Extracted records
* * * * * * * * *

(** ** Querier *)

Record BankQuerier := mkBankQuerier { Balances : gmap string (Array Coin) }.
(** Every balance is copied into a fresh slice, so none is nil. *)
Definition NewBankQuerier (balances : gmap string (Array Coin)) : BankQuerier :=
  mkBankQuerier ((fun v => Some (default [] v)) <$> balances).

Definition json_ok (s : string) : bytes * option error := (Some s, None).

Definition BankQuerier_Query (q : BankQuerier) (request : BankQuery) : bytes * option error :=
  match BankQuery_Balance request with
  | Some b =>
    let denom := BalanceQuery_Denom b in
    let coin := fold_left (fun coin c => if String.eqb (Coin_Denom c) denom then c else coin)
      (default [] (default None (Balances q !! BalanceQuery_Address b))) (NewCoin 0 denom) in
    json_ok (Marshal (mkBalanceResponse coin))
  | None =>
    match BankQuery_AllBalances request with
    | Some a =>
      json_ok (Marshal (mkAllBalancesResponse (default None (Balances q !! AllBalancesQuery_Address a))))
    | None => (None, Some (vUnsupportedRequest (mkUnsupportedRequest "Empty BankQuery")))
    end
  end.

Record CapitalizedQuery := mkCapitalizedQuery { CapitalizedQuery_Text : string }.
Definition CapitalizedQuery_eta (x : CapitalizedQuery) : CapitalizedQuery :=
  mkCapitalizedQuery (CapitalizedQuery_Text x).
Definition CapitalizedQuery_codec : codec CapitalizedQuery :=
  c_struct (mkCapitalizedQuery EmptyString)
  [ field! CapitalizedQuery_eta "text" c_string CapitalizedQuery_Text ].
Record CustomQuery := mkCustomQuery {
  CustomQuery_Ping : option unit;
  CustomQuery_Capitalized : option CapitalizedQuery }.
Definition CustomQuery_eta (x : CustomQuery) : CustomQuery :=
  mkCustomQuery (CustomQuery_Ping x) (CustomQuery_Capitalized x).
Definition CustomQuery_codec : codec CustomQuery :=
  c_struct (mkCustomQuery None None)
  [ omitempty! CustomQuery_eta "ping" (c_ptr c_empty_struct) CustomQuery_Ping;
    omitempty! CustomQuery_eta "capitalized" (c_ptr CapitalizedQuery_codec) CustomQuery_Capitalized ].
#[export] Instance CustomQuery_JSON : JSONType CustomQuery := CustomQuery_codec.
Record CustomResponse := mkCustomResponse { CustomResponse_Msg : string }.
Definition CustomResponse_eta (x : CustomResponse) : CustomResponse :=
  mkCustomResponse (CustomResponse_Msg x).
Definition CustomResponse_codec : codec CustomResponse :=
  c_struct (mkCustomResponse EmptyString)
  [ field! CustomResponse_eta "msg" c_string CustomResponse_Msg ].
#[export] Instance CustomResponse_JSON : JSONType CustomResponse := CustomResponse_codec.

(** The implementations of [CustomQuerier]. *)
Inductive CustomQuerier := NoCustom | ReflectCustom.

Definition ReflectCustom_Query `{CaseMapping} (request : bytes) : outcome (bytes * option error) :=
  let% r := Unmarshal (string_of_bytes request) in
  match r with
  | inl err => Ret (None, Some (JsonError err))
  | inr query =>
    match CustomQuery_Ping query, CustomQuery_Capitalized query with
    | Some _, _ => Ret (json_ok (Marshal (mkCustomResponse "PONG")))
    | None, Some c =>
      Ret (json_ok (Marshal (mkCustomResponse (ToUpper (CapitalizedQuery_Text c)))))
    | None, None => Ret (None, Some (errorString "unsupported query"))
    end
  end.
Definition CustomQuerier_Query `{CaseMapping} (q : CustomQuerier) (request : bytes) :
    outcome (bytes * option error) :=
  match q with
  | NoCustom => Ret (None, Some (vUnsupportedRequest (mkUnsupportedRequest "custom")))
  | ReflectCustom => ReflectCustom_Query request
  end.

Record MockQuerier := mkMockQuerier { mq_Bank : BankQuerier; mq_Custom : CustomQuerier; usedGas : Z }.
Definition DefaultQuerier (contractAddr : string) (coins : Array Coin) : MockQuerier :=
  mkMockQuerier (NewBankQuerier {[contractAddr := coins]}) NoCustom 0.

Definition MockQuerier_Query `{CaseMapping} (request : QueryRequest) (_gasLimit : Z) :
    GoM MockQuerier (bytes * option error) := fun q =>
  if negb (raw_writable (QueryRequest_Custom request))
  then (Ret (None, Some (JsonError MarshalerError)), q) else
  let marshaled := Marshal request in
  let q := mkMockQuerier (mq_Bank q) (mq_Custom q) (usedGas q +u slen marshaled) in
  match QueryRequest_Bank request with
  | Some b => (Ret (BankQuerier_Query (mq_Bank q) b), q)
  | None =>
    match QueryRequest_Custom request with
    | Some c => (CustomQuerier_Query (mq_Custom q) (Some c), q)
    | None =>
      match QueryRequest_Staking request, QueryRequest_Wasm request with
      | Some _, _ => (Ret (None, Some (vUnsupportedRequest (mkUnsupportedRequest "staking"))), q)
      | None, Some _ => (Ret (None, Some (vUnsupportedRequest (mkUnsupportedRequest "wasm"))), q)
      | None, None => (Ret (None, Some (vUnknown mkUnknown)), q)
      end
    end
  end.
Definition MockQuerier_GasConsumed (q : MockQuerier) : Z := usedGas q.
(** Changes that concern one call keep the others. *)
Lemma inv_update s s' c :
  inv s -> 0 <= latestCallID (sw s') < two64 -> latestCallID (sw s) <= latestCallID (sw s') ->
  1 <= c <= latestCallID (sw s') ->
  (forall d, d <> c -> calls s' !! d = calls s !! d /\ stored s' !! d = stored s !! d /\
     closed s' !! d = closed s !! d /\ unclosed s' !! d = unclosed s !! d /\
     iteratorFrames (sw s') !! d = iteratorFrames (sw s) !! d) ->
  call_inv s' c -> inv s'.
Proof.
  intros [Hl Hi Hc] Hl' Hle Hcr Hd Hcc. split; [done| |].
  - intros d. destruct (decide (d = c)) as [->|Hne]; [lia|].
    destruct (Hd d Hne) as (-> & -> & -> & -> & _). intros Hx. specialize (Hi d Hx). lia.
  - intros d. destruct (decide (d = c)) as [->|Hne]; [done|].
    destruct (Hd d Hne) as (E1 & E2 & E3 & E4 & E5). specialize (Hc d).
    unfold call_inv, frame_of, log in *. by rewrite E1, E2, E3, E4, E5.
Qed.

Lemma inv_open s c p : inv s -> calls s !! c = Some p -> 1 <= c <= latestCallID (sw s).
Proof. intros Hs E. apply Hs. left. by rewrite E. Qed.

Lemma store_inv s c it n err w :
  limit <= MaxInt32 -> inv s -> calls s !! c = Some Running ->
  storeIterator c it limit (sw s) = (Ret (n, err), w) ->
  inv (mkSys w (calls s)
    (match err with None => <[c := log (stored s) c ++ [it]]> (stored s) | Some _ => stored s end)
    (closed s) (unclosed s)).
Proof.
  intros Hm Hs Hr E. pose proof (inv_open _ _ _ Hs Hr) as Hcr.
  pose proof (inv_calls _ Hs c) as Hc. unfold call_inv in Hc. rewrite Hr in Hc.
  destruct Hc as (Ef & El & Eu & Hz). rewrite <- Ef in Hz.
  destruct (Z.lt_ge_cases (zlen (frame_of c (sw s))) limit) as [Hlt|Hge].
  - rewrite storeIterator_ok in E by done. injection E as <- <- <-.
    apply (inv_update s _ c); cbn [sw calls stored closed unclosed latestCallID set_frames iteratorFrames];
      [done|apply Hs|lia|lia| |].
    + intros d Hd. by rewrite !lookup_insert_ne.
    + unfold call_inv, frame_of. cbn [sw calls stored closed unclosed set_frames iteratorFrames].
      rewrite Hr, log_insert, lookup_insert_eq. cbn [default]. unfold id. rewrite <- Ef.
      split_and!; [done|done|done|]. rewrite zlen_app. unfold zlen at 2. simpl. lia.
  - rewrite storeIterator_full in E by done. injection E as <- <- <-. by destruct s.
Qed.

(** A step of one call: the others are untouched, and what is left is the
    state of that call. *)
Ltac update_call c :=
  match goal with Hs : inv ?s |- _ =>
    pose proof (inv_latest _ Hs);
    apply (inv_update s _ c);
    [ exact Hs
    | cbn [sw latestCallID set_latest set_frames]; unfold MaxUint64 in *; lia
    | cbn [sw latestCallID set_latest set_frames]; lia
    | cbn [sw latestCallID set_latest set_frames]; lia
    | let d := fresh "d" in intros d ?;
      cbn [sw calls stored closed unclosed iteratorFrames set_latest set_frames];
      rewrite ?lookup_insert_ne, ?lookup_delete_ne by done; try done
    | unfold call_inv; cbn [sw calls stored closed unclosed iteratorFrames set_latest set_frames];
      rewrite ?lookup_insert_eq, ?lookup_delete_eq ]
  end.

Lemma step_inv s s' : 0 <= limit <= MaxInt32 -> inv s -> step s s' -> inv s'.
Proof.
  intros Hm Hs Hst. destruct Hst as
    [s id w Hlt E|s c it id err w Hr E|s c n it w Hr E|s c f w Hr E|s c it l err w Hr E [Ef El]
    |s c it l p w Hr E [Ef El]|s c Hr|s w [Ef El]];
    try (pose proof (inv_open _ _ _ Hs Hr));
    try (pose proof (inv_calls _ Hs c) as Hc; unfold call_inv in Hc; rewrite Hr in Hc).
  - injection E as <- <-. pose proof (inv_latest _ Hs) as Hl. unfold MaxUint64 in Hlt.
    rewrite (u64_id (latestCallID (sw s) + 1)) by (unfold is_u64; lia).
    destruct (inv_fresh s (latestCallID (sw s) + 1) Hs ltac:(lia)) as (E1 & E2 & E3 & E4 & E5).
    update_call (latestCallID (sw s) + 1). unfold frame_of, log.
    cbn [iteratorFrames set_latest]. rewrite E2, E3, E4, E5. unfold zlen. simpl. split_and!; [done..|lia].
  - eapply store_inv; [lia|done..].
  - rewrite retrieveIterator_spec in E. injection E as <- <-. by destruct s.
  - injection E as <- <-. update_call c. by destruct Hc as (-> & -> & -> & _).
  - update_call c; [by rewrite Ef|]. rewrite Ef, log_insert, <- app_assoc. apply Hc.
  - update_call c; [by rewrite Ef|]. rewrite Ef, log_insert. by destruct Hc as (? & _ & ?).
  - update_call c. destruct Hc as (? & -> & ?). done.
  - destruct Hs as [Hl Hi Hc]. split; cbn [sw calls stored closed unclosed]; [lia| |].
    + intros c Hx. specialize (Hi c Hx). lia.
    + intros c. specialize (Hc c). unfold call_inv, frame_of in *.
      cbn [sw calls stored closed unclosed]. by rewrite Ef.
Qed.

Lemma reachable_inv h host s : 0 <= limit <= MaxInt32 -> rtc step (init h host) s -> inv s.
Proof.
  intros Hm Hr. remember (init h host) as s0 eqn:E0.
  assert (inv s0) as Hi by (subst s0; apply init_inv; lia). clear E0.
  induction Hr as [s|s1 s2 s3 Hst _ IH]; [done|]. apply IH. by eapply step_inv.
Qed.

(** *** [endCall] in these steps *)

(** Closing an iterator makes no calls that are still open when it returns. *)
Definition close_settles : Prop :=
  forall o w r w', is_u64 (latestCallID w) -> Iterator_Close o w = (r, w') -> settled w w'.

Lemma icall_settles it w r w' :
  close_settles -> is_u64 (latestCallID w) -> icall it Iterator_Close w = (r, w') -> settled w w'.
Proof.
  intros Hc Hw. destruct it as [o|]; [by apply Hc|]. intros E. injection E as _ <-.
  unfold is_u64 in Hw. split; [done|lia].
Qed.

* * * * * * * * *

PROBLEM REQUIREMENTS
Copy the stretch of the records above that runs from the line with "1 <= c <= latestCallID (sw s') ->" through the line with "destruct (Z.lt_ge_cases (zlen". Both end lines belong in the copy, and nothing else does.

SOLUTION
  1 <= c <= latestCallID (sw s') ->
  (forall d, d <> c -> calls s' !! d = calls s !! d /\ stored s' !! d = stored s !! d /\
     closed s' !! d = closed s !! d /\ unclosed s' !! d = unclosed s !! d /\
     iteratorFrames (sw s') !! d = iteratorFrames (sw s) !! d) ->
  call_inv s' c -> inv s'.
Proof.
  intros [Hl Hi Hc] Hl' Hle Hcr Hd Hcc. split; [done| |].
  - intros d. destruct (decide (d = c)) as [->|Hne]; [lia|].
    destruct (Hd d Hne) as (-> & -> & -> & -> & _). intros Hx. specialize (Hi d Hx). lia.
  - intros d. destruct (decide (d = c)) as [->|Hne]; [done|].
    destruct (Hd d Hne) as (E1 & E2 & E3 & E4 & E5). specialize (Hc d).
    unfold call_inv, frame_of, log in *. by rewrite E1, E2, E3, E4, E5.
Qed.

Lemma inv_open s c p : inv s -> calls s !! c = Some p -> 1 <= c <= latestCallID (sw s).
Proof. intros Hs E. apply Hs. left. by rewrite E. Qed.

Lemma store_inv s c it n err w :
  limit <= MaxInt32 -> inv s -> calls s !! c = Some Running ->
  storeIterator c it limit (sw s) = (Ret (n, err), w) ->
  inv (mkSys w (calls s)
    (match err with None => <[c := log (stored s) c ++ [it]]> (stored s) | Some _ => stored s end)
    (closed s) (unclosed s)).
Proof.
  intros Hm Hs Hr E. pose proof (inv_open _ _ _ Hs Hr) as Hcr.
  pose proof (inv_calls _ Hs c) as Hc. unfold call_inv in Hc. rewrite Hr in Hc.
  destruct Hc as (Ef & El & Eu & Hz). rewrite <- Ef in Hz.
  destruct (Z.lt_ge_cases (zlen (frame_of c (sw s))) limit) as [Hlt|Hge].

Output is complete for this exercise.